Problem requirements
Copy exactly the lines of the records below, and only those lines, beginning with the line that contains "bool) (m1 m2" and ending with the line that contains "Proof. intros Hl".

Dataset entries:

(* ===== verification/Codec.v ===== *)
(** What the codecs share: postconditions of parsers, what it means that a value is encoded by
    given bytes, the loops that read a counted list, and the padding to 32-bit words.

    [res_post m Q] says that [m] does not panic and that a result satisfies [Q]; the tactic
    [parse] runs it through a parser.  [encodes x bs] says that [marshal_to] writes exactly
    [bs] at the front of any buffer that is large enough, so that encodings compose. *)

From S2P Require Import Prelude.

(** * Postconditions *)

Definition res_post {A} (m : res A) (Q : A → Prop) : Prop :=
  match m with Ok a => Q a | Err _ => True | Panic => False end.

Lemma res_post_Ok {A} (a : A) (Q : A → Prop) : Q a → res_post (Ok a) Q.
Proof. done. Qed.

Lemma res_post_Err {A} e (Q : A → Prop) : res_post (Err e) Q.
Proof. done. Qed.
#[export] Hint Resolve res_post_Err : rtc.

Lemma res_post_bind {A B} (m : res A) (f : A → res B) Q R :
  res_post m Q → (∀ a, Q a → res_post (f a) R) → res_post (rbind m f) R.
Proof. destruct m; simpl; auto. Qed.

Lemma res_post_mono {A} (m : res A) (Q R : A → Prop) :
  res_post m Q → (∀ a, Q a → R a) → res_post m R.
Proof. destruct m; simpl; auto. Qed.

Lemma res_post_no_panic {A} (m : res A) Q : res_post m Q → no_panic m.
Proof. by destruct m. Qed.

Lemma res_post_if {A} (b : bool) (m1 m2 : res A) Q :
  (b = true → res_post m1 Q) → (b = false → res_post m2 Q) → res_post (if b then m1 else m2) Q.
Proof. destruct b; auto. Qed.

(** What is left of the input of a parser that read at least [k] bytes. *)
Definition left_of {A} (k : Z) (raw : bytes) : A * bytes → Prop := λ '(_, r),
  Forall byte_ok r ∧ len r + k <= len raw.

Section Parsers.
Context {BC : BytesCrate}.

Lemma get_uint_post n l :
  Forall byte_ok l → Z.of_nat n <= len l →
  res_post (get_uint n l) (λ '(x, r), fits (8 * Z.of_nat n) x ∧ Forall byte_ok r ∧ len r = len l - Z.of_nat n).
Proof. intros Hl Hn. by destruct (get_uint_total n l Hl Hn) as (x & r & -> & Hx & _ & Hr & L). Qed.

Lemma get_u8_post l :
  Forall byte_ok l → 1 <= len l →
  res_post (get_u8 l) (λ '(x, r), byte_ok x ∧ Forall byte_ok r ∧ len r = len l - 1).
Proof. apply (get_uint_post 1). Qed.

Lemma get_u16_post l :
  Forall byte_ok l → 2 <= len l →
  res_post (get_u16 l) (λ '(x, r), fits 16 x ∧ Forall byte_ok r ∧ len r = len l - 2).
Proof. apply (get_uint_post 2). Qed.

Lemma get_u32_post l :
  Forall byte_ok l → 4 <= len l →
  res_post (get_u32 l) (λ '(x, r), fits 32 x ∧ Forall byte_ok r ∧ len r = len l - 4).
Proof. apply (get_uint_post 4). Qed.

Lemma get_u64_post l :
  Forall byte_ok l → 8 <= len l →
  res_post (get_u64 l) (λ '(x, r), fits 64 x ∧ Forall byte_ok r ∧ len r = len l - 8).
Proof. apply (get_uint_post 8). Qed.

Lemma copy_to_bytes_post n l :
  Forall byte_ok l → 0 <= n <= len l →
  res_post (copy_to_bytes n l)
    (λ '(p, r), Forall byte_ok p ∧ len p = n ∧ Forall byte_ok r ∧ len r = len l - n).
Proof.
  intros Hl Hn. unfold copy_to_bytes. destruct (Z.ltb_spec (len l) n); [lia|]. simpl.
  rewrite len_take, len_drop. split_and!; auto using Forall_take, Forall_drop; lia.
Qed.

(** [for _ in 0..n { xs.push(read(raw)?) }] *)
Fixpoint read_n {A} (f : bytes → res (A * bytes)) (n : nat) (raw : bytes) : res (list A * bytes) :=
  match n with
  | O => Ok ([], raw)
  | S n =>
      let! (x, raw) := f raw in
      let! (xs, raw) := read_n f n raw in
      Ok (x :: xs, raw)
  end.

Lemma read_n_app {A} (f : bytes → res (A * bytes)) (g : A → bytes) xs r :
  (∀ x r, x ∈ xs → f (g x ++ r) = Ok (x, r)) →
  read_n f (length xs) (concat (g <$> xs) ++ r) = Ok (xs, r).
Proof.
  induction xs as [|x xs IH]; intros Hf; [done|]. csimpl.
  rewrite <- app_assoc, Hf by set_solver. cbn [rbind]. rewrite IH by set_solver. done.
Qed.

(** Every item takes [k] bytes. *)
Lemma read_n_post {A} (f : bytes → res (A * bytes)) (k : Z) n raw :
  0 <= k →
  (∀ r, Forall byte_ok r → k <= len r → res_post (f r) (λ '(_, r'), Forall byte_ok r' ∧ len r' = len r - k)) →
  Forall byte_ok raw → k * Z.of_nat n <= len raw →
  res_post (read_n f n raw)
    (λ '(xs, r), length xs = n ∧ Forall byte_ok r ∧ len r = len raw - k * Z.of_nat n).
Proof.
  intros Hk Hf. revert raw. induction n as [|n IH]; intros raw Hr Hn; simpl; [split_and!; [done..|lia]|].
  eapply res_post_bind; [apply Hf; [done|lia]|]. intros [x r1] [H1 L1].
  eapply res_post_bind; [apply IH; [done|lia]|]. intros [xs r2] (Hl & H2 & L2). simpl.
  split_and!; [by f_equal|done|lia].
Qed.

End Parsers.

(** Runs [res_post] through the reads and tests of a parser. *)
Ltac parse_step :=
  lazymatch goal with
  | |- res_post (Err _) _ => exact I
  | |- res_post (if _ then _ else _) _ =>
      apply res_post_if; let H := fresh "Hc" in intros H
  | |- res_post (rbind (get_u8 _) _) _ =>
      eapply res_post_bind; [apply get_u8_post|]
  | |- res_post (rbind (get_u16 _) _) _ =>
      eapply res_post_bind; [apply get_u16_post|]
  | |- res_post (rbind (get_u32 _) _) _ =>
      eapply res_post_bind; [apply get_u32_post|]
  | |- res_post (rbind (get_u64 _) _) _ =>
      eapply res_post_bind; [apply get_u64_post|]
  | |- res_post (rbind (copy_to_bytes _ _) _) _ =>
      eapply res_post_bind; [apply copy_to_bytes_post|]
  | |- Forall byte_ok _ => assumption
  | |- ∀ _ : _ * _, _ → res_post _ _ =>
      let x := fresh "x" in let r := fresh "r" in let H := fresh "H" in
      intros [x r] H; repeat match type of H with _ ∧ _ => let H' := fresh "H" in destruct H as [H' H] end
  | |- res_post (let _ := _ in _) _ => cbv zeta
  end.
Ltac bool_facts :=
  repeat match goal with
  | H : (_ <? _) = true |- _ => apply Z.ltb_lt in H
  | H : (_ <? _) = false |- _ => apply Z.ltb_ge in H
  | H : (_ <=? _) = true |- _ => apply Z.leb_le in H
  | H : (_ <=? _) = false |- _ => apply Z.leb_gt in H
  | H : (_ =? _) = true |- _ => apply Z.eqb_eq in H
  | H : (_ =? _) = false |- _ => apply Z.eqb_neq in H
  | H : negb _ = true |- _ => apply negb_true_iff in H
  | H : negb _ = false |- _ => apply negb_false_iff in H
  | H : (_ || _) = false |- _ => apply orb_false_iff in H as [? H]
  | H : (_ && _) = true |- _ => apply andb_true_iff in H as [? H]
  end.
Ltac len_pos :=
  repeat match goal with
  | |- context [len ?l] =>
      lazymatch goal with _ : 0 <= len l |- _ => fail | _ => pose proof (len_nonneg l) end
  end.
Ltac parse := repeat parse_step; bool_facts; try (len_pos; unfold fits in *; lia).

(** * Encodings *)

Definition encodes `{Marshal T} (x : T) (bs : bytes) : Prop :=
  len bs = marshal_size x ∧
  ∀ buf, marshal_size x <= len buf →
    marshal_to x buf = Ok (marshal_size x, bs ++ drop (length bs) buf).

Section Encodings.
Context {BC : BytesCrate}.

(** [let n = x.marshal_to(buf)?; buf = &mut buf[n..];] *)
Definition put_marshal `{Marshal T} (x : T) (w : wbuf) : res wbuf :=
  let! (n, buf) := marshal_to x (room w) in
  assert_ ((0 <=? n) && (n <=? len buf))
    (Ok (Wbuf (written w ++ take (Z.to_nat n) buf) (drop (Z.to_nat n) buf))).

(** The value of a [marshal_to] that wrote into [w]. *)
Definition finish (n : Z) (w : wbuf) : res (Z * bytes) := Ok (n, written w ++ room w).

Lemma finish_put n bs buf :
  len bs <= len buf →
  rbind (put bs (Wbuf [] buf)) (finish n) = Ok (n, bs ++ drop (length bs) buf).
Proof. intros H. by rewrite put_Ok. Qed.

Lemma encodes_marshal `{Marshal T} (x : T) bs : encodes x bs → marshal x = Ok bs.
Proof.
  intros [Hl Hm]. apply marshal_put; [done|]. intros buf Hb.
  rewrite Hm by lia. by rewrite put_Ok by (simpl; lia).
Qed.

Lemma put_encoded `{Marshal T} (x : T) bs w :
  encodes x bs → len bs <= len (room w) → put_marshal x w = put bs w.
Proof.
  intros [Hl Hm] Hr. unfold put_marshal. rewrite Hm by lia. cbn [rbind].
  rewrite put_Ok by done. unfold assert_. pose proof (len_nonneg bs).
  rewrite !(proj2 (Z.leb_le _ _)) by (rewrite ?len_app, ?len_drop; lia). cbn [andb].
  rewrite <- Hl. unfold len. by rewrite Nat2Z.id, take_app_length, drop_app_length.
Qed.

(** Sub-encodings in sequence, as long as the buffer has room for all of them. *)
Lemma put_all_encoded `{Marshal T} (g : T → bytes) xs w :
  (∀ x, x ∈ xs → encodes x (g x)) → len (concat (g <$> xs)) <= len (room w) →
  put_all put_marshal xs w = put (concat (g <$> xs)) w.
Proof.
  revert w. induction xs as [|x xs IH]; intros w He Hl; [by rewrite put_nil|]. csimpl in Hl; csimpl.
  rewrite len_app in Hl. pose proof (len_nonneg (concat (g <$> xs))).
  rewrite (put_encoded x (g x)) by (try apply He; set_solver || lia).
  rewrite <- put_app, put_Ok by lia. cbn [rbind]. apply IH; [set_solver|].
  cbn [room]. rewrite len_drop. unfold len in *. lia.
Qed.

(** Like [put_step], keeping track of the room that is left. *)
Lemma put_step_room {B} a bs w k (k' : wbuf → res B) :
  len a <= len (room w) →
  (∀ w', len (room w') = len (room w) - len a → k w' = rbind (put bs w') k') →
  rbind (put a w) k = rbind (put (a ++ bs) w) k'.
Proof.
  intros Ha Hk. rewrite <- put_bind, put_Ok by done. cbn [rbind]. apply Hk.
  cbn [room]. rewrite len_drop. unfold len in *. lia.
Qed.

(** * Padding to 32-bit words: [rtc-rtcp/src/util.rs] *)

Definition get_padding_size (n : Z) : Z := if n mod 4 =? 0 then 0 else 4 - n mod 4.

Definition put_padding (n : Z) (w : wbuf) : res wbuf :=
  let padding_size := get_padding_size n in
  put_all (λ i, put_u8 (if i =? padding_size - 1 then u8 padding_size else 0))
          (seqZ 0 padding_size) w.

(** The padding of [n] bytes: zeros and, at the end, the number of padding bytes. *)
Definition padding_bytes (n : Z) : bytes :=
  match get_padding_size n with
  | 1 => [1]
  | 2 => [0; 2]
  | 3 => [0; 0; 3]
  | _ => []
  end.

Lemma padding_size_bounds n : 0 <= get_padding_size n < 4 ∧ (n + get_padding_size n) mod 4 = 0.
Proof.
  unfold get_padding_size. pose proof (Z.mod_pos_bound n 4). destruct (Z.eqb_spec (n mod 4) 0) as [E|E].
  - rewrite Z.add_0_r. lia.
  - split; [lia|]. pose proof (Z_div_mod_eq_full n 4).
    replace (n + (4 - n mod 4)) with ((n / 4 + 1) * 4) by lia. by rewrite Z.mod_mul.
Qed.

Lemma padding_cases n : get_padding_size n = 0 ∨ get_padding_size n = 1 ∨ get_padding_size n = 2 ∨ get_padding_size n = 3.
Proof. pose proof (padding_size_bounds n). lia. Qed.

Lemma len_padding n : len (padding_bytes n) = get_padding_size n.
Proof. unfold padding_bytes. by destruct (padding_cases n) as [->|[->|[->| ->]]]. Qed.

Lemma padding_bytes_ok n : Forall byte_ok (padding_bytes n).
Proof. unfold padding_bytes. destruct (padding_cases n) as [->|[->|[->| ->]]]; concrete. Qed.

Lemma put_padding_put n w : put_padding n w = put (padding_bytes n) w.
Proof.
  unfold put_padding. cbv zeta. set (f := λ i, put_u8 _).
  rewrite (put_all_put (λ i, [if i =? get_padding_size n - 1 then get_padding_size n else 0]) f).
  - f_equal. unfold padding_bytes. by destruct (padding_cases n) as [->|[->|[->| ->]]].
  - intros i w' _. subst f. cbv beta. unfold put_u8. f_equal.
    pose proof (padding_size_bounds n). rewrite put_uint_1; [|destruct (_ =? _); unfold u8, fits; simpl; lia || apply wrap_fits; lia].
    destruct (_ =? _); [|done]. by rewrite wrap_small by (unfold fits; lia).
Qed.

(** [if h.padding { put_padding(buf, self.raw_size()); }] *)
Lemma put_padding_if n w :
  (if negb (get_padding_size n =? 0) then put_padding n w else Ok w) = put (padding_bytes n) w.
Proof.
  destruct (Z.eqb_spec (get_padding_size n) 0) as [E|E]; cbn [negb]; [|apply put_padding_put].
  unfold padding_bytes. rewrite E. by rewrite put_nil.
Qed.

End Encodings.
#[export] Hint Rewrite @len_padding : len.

Answer below
Lemma res_post_if {A} (b : bool) (m1 m2 : res A) Q :
  (b = true → res_post m1 Q) → (b = false → res_post m2 Q) → res_post (if b then m1 else m2) Q.
Proof. destruct b; auto. Qed.

(** What is left of the input of a parser that read at least [k] bytes. *)
Definition left_of {A} (k : Z) (raw : bytes) : A * bytes → Prop := λ '(_, r),
  Forall byte_ok r ∧ len r + k <= len raw.

Section Parsers.
Context {BC : BytesCrate}.

Lemma get_uint_post n l :
  Forall byte_ok l → Z.of_nat n <= len l →
  res_post (get_uint n l) (λ '(x, r), fits (8 * Z.of_nat n) x ∧ Forall byte_ok r ∧ len r = len l - Z.of_nat n).
Proof. intros Hl Hn. by destruct (get_uint_total n l Hl Hn) as (x & r & -> & Hx & _ & Hr & L). Qed.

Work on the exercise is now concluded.